Para quien me conoce no es ningún secreto
que tengo un problema de acumulación, un funcional Síndrome de Diógenes. Aunque
puedo juntar, al modo de Cervantes, hasta los papeles que encuentro en el
suelo, creo que lo que más acumulo no son cachivaches, sino datos.
Puedo pasarme todo el
día en Wikipedia, brincando de un artículo a otro, de un vínculo a otro;
buscando esas migas que son mi encanto, curiosidades históricas, coincidencias,
peculiaridades en la vida de los científicos, sus teorías, y un dilatado
etcétera que no expondré aquí.
Coincidencias
como el nombre del primer y del último emperador de Roma (el segundo, de la
parte occidental, por supuesto): César Augusto y Romulo Augústulo; información
sobre el primer templo —Göbekli Tepe—, anterior a la agricultura y a las primeras ciudades, hace once mil
años; los huesos de dragón donde se plasmaron las primeros ideogramas chinos;
los hijras y el complejo mundo en el que se desenvuelven; las fractales que explica mejor matemáticamente el mundo que la geometría euclidiana; la vida de las estrellas; son sólo
algunos de los temas, de una lista que, se sobreentiende, no terminaré nunca,
que hacen mi delicia.
Quizá
esta acumulación tenga su origen en esa etapa infantil de las preguntas, que se
presenta entre los siete y nueve años, en la que de todo queremos saber el por qué, el cómo y el cuándo.
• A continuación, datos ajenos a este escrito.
(** [chrono::Duration::minutes(30)], in nanoseconds. *)
Definition ACKNOWLEDGED_RETENTION : time := 30 * 60 * 10 ^ 9.
Definition MAX_UNACKNOWLEDGED_OPERATIONS : Z := 256.
Definition RESTART_ERROR_CODE : string := "SUPERVISOR_RESTARTED".

Record BuildRequest := mkBuildRequest {
  build_installation_id : string;
  build_operation_id : Uuid;
  build_plugin_id : PluginId;
  build_candidate_dir : path;
  build_prepared_request : path;
  build_mirrored_grant : path;
}.

Record BuildOutput := mkBuildOutput {
  output_artifact : PluginInstallArtifact;
  output_manifest : list byte;
  output_base_image_digest : string;
  output_sdk_hash : string;
  output_build_logs : list PluginBuildLog;
}.

Record BuildAdapterError := mkBuildAdapterError {
  adapter_error_code : string;
  adapter_error_build_logs : list PluginBuildLog;
}.

Class InstallBuildAdapter (W : Type) := {
  adapter_build : BuildRequest → act W BuildAdapterError BuildOutput;
  adapter_remove_image : string → act W BuildAdapterError unit;
  adapter_cleanup : Uuid → act W BuildAdapterError unit;
}.

Record StoredOperation := mkStoredOperation {
  stored_installation_id : string;
  stored_operation : PluginInstallOperation;
  stored_created_at : time;
  stored_updated_at : time;
  stored_sequence : Z;
}.
Global Instance StoredOperation_eq_dec : EqDecision StoredOperation.
Proof. solve_decision. Defined.

Record OperationState := mkOperationState {
  operations : gmap Uuid StoredOperation;
  next_sequence : Z;
}.
Definition OperationState_default : OperationState := mkOperationState ∅ 0.

(** [BTreeMap::values]: by ascending key. *)
Definition values (s : OperationState) : list StoredOperation :=
  (sort_by (cmp_on fst Z.compare) (map_to_list (operations s))).*2.

Record InstallAttestation := mkInstallAttestation {
  attestation_installation_id : string;
  attestation_operation_id : Uuid;
  attestation_plugin_id : PluginId;
  attestation_image_id : string;
  attestation_source_kind : string;
  attestation_repository_id : string;
  attestation_commit_sha : string;
  attestation_source_hash : string;
  attestation_manifest_hash : string;
  attestation_base_image_digest : string;
  attestation_sdk_hash : string;
  attestation_memory_bytes : Z;
  attestation_nano_cpus : Z;
  attestation_pids_limit : Z;
  attestation_run_mode : RunMode;
}.
Global Instance InstallAttestation_eq_dec : EqDecision InstallAttestation.
Proof. solve_decision. Defined.

Inductive InstallOperationError :=
  | OperationIdMismatch | BuildBusy | OperationCapacityReached | OperationNotFound
  | InvalidTransition | NotTerminal | InstalledAttestationMismatch | CandidateAlreadyExists
  | InvalidPath | AdapterFailed (error : BuildAdapterError) | OperationIo | OperationJsonError.

Definition InstallOperationError_error_code (self : InstallOperationError) : string :=
  match self with
  | CandidateAlreadyExists => "CANDIDATE_ALREADY_EXISTS"
  | InstalledAttestationMismatch => "INSTALL_ATTESTATION_MISMATCH"
  | _ => "BUILD_STATE_FAILED"
  end.

(** serde_json at the records of this file, and the [Value] of a prepared
    request. *)
Class OperationJson {K : Codec} := {
  operation_to_vec_pretty : StoredOperation → option (list byte);
  operation_from_slice : list byte → option StoredOperation;
  attestation_to_vec_pretty : InstallAttestation → option (list byte);
  attestation_from_slice : list byte → option InstallAttestation;
  json_from_slice : list byte → option Json;
  json_as_str : Json → option string;
}.

Record InstallOperationPaths := mkInstallOperationPaths {
  operation_record : path;
  candidate_dir : path;
  installed_dir : path;
  prepared_request : path;
  mirrored_grant : path;
}.

(** [let _ = m.await] *)
Definition ignore {S E F A} (m : act S E A) : act S F unit := λ s, (Ok tt, (m s).2).

Definition io {A} (m : act Disk IoError A) : act Disk InstallOperationError A :=
  map_errors (λ _, OperationIo) m.

Section files.
Context {K : Codec} {J : OperationJson}.

Definition json_file (id : Uuid) : string := uuid_to_string id +:+ ".json".

Definition operation_record_path (root : path) (id : Uuid) : path :=
  root ++ ["operations"; json_file id].

Definition paths (root : path) (plugin_id : PluginId) (id : Uuid) : InstallOperationPaths := {|
  operation_record := operation_record_path root id;
  candidate_dir := root ++ ["candidates"; uuid_to_string id];
  installed_dir := root ++ ["installed"; PluginId_as_str plugin_id];
  prepared_request := root ++ ["prepared"; json_file id];
  mirrored_grant := root ++ ["risk-grants"; json_file id];
|}.

(** [File::open] and [sync_all] *)
Definition sync_directory (p : path) : act Disk InstallOperationError unit :=
  io (fs_sync p);; io (fs_sync p).

Definition atomic_write (p : path) (content : list byte) : act Disk InstallOperationError unit :=
  match p with
  | [] => throw InvalidPath
  | _ =>
      io (fs_create_dir_all (parent p));;
      uuid ← query new_v4;
      let temporary := parent p ++ [".write-" +:+ uuid_to_string uuid] in
      on_error
        (io (fs_create_new temporary);;
         io (fs_write_all temporary content);;
         io (fs_sync temporary);;
         io (fs_rename temporary p);;
         sync_directory (parent p))
        (fs_remove_file temporary)
  end.

Definition persist_record (root : path) (record : StoredOperation) :
    act Disk InstallOperationError unit :=
  bytes ← pure (ok_or (operation_to_vec_pretty record) OperationJsonError);
  atomic_write (operation_record_path root (operation_id (stored_operation record))) bytes.

Definition write_candidate (directory : path) (attestation : InstallAttestation)
    (manifest : list byte) : act Disk InstallOperationError unit :=
  found ← query (path_exists directory);
  if (found : bool) then throw CandidateAlreadyExists
  else
    match directory with
    | [] => throw InvalidPath
    | _ =>
        io (fs_create_dir_all (parent directory));;
        uuid ← query new_v4;
        let temporary := parent directory ++ [".candidate-" +:+ uuid_to_string uuid] in
        io (fs_create_dir temporary);;
        on_error
          (atomic_write (temporary ++ ["audiodown-plugin.json"]) manifest;;
           bytes ← pure (ok_or (attestation_to_vec_pretty attestation) OperationJsonError);
           atomic_write (temporary ++ ["install.json"]) bytes;;
           sync_directory temporary;;
           io (fs_rename temporary directory);;
           sync_directory (parent directory))
          (fs_remove_dir_all temporary)
    end.

Definition read_attestation (directory : path) :
    act Disk InstallOperationError InstallAttestation :=
  bytes ← map_errors (λ _, InstalledAttestationMismatch) (fs_read (directory ++ ["install.json"]));
  pure (ok_or (attestation_from_slice bytes) InstalledAttestationMismatch).

Definition verify_attestation (directory : path) (expected : InstallAttestation) :
    act Disk InstallOperationError unit :=
  actual ← read_attestation directory;
  if negb (eqb actual expected) then throw InstalledAttestationMismatch else mret tt.

Definition missing_is_ok (m : act Disk IoError unit) : act Disk InstallOperationError unit := λ d,
  match m d with
  | (Ok _, d) => (Ok tt, d)
  | (Err IoNotFound, d) => (Ok tt, d)
  | (Err IoOther, d) => (Err OperationIo, d)
  end.
Definition remove_file_if_exists (p : path) : act Disk InstallOperationError unit :=
  missing_is_ok (fs_remove_file p).
Definition remove_directory (p : path) : act Disk InstallOperationError unit :=
  missing_is_ok (fs_remove_dir_all p).

(** The grant a prepared request names. *)
Definition prepared_grant_id (content : list byte) : option Uuid :=
  value ← json_from_slice content;
  grant ← json_get value "riskGrantId";
  text ← json_as_str grant;
  uuid_parse_str text.

Definition remove_mirrors (root : path) (p : InstallOperationPaths) :
    act Disk InstallOperationError unit :=
  (λ d, match fs_read (prepared_request p) d with
        | (Ok bytes, d) =>
            match prepared_grant_id bytes with
            | Some grant_id => remove_file_if_exists (root ++ ["grants"; json_file grant_id]) d
            | None => (Ok tt, d)
            end
        | (Err _, d) => (Ok tt, d)
        end);;
  remove_file_if_exists (prepared_request p);;
  remove_file_if_exists (mirrored_grant p).

Definition ensure_layout (root : path) : act Disk InstallOperationError unit :=
  act_each (λ name, io (fs_create_dir_all (root ++ [name])))
    ["operations"; "candidates"; "installed"; "prepared"; "risk-grants"].

(** [path.extension() == Some("json")]: after the last dot, which is not the
    first byte of the name. *)
Definition has_json_extension (name : string) : bool :=
  is_some_and (λ '(stem, extension), negb (str_is_empty stem) && eqb extension "json")
    (rsplit_once "."%char name).

Definition load_record (operations_dir : path) (name : string) :
    act Disk InstallOperationError (option StoredOperation) :=
  if negb (has_json_extension name) then mret None
  else
    bytes ← io (fs_read (operations_dir ++ [name]));
    record ← pure (ok_or (operation_from_slice bytes) OperationJsonError);
    mret (Some record).

(** [u64::saturating_add(1)] *)
Definition next_after (sequence : Z) : Z := Z.min (sequence + 1) (2 ^ 64 - 1).

Definition load_one (state : OperationState) (record : StoredOperation) : OperationState :=
  mkOperationState
    (<[operation_id (stored_operation record) := record]> (operations state))
    (Z.max (next_sequence state) (next_after (stored_sequence record))).

Definition load_state (root : path) : act Disk InstallOperationError OperationState :=
  let operations_dir := root ++ ["operations"] in
  names ← io (fs_read_dir operations_dir);
  records ← act_map (load_record operations_dir) names;
  mret (foldl load_one OperationState_default
          (sort_by (cmp_on stored_sequence Z.compare) (omap id records))).
End files.

(** ** The manager *)

Record Ops (W : Type) := mkOps {
  ops_state : OperationState;
  ops_disk : Disk;
  ops_adapter : W;
}.
Global Arguments mkOps {_}.
Global Arguments ops_state {_}.
Global Arguments ops_disk {_}.
Global Arguments ops_adapter {_}.

Definition put_state {W} (s : OperationState) (o : Ops W) : Ops W :=
  mkOps s (ops_disk o) (ops_adapter o).
Definition on_disk {W A} (m : act Disk InstallOperationError A) :
    act (Ops W) InstallOperationError A :=
  focus ops_disk (λ d o, mkOps (ops_state o) d (ops_adapter o)) m.
Definition on_adapter {W A} (m : act W BuildAdapterError A) :
    act (Ops W) InstallOperationError A :=
  map_errors AdapterFailed (focus ops_adapter (λ w o, mkOps (ops_state o) (ops_disk o) w) m).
A lo
mejor tuve en mi padre alguien interesado en contestar esas preguntas, lo
que me llevaba a más y a más preguntas, por lo que la curiosidad nunca se
terminó, nunca fue segada con un “cállate niño”.
Llenarme
de esos datos inútiles me ha servido. Mi memoria puede parecer la casa de un
acumulador compulsivo, con torres de datos y datos, pero en la que, a diferencia
del afectado por el Síndrome de Diógenes, me muevo feliz y que a veces me
sorprende con cosas que pensé que no estaban ahí, pero ahí están.